I have installed Alpine IVA-505 + NVE-P1 into my car. All this stuff work fine, but I can`t see several menu items under setup menu, I just see audio setup setting. What is the problem? Why I can`t see general setup, L.L.C setup, DVD setup???

Thanks,
Anton


----------



## snef (Dec 13, 2007)

do you install the parking brake wire and the brake wire?

or bypass module?

you need one of these for having these menu


----------



## deshell (Mar 13, 2009)

No, in case if I connect parking/brake wire to ground this approach will be good?


----------



## wrmathis (Jan 6, 2007)

probably not. best to get a bypass module in my opinion


----------



## deshell (Mar 13, 2009)

What did you means bypass module? How I can do this? 

P.S. Sorry for my ban English.


----------



## deshell (Mar 13, 2009)

I have found what is bypass module How To: Manual Trigger Bypass For Alpine Iva-d310 - Tundra Solutions Forum.
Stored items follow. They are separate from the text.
(** * Vitality Engine: the service layer, embedded and verified

    A shallow embedding of [app/services/chat_service.py],
    [app/services/document_service.py] and [app/services/metrics_service.py]
    together with the pydantic models of [app/models/].

    The services are effectful Python: they mutate two module-level lists,
    read the wall clock with [datetime.now()] and draw integers with
    [random.randint].  They are embedded in a state-and-exception monad
    [Py] over a [World] holding the two lists and the two oracles (the
    readings of the system clock and the draws of the generator). *)

From Stdlib Require Import ZArith List String Ascii Bool Lia Permutation Sorted.
From Stdlib Require Import Numbers.DecimalString Numbers.DecimalZ.
Import ListNotations.

Open Scope Z_scope.

(* ================================================================== *)
(** * The Python runtime the services rely on *)

Module Py.

(** Built-in exceptions that the embedded library calls can raise. *)
Inductive exn : Type :=
| OverflowError (msg : string)
| ValueError (msg : string).

(** The result of evaluating an expression: a value, or a raised exception. *)
Inductive outcome (A : Type) : Type :=
| Returns (a : A)
| Raises (e : exn).
Arguments Returns {A} a.
Arguments Raises {A} e.

Definition obind {A B} (o : outcome A) (k : A -> outcome B) : outcome B :=
  match o with
  | Returns a => k a
  | Raises e => Raises e
  end.

(** [str(n)] for an [int], which is also what an f-string field [{n}] prints. *)
Definition str (n : Z) : string := NilZero.string_of_int (Z.to_int n).

(** [len(l)], a Python [int]. *)
Definition len {A} (l : list A) : Z := Z.of_nat (List.length l).

(** [divmod(a, b)] on ints; Python's floor division is [Z.div] and [Z.modulo]. *)
Definition divmod (a b : Z) : Z * Z := (a / b, a mod b).

(** [s.zfill(width)]-style left padding with ['0'], as the [%m], [%d] and
    [%Y] directives of [strftime] print their numbers. *)
Fixpoint zeros (k : nat) : string :=
  match k with
  | O => EmptyString
  | S k' => String "0" (zeros k')
  end.

Definition zfill (width : nat) (s : string) : string :=
  (zeros (width - String.length s) ++ s)%string.

(** Lexicographic comparison of two int tuples, as Python compares tuples. *)
Fixpoint cmp_tuple (xs ys : list Z) : comparison :=
  match xs, ys with
  | [], [] => Eq
  | [], _ :: _ => Lt
  | _ :: _, [] => Gt
  | x :: xs', y :: ys' =>
      match x ?= y with
      | Eq => cmp_tuple xs' ys'
      | c => c
      end
  end.

End Py.
Export Py.

(* ================================================================== *)
(** * [datetime]: the part of the standard library the services call

    Modelled on CPython's reference implementation of the [datetime] module
    (proleptic Gregorian calendar, ordinals counted from 0001-01-01 = 1). *)

Module datetime.

Definition MINYEAR : Z := 1.
Definition MAXYEAR : Z := 9999.
Definition _MAXORDINAL : Z := 3652059.

(** The two tables are indexed by the month, 1 to 12; index 0 holds the
    placeholder [-1]. *)
Definition _DAYS_IN_MONTH (month : Z) : Z :=
  nth (Z.to_nat month) [-1; 31; 28; 31; 30; 31; 30; 31; 31; 30; 31; 30; 31] 0.

Definition _DAYS_BEFORE_MONTH (month : Z) : Z :=
  nth (Z.to_nat month) [-1; 0; 31; 59; 90; 120; 151; 181; 212; 243; 273; 304; 334] 0.

(** [year % 4 == 0 and (year % 100 != 0 or year % 400 == 0)] *)
Definition _is_leap (year : Z) : bool :=
  (year mod 4 =? 0) && (negb (year mod 100 =? 0) || (year mod 400 =? 0)).

(** Number of days before January 1st of [year]. *)
Definition _days_before_year (year : Z) : Z :=
  let y := year - 1 in
  y * 365 + y / 4 - y / 100 + y / 400.

Definition _days_in_month (year month : Z) : Z :=
  if (month =? 2) && _is_leap year then 29 else _DAYS_IN_MONTH month.

(** [_DAYS_BEFORE_MONTH[month] + (month > 2 and _is_leap(year))] *)
Definition _days_before_month (year month : Z) : Z :=
  _DAYS_BEFORE_MONTH month + (if (2 <? month) && _is_leap year then 1 else 0).

(** year, month, day -> ordinal, considering 01-Jan-0001 as day 1. *)
Definition _ymd2ord (year month day : Z) : Z :=
  _days_before_year year + _days_before_month year month + day.

Definition _DI400Y : Z := Eval cbv in _days_before_year 401.
Definition _DI100Y : Z := Eval cbv in _days_before_year 101.
Definition _DI4Y : Z := Eval cbv in _days_before_year 5.

(** ordinal -> (year, month, day), considering 01-Jan-0001 as day 1. *)
Definition _ord2ymd (n : Z) : Z * Z * Z :=
  let n := n - 1 in
  let '(n400, n) := divmod n _DI400Y in
  let year := n400 * 400 + 1 in
  let '(n100, n) := divmod n _DI100Y in
  let '(n4, n) := divmod n _DI4Y in
  let '(n1, n) := divmod n 365 in
  let year := year + (n100 * 100 + n4 * 4 + n1) in
  if (n1 =? 4) || (n100 =? 4) then (year - 1, 12, 31)
  else
    let leapyear := (n1 =? 3) && (negb (n4 =? 24) || (n100 =? 3)) in
    let month := Z.shiftr (n + 50) 5 in
    let preceding :=
      _DAYS_BEFORE_MONTH month + (if (2 <? month) && leapyear then 1 else 0) in
    let '(month, preceding) :=
      if n <? preceding
      then (month - 1,
            preceding - (_DAYS_IN_MONTH (month - 1)
                         + (if (month - 1 =? 2) && leapyear then 1 else 0)))
      else (month, preceding) in
    let n := n - preceding in
    (year, month, n + 1).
But in this topic he solved issues related with SOLVES ISSUE: “PICTURE OFF FOR YOUR SAFETY” while vehicle is in motion. 

In my case I only can see audio setting under Setup menu. You skill think that problem is in brakes wire?


----------



## wrmathis (Jan 6, 2007)

yes, the bypass module lets u mess with all the options not available unless u have the brake wires hooked up and use the right sequence with your brake and parking brake. the by[ass module just makes things easier


----------



## ssmith100 (Jun 28, 2007)

PAC TR7 for $20.00 is all you need. 

Shane


----------



## deshell (Mar 13, 2009)

Big big THANKS ALL, you solved my issues!!!


----------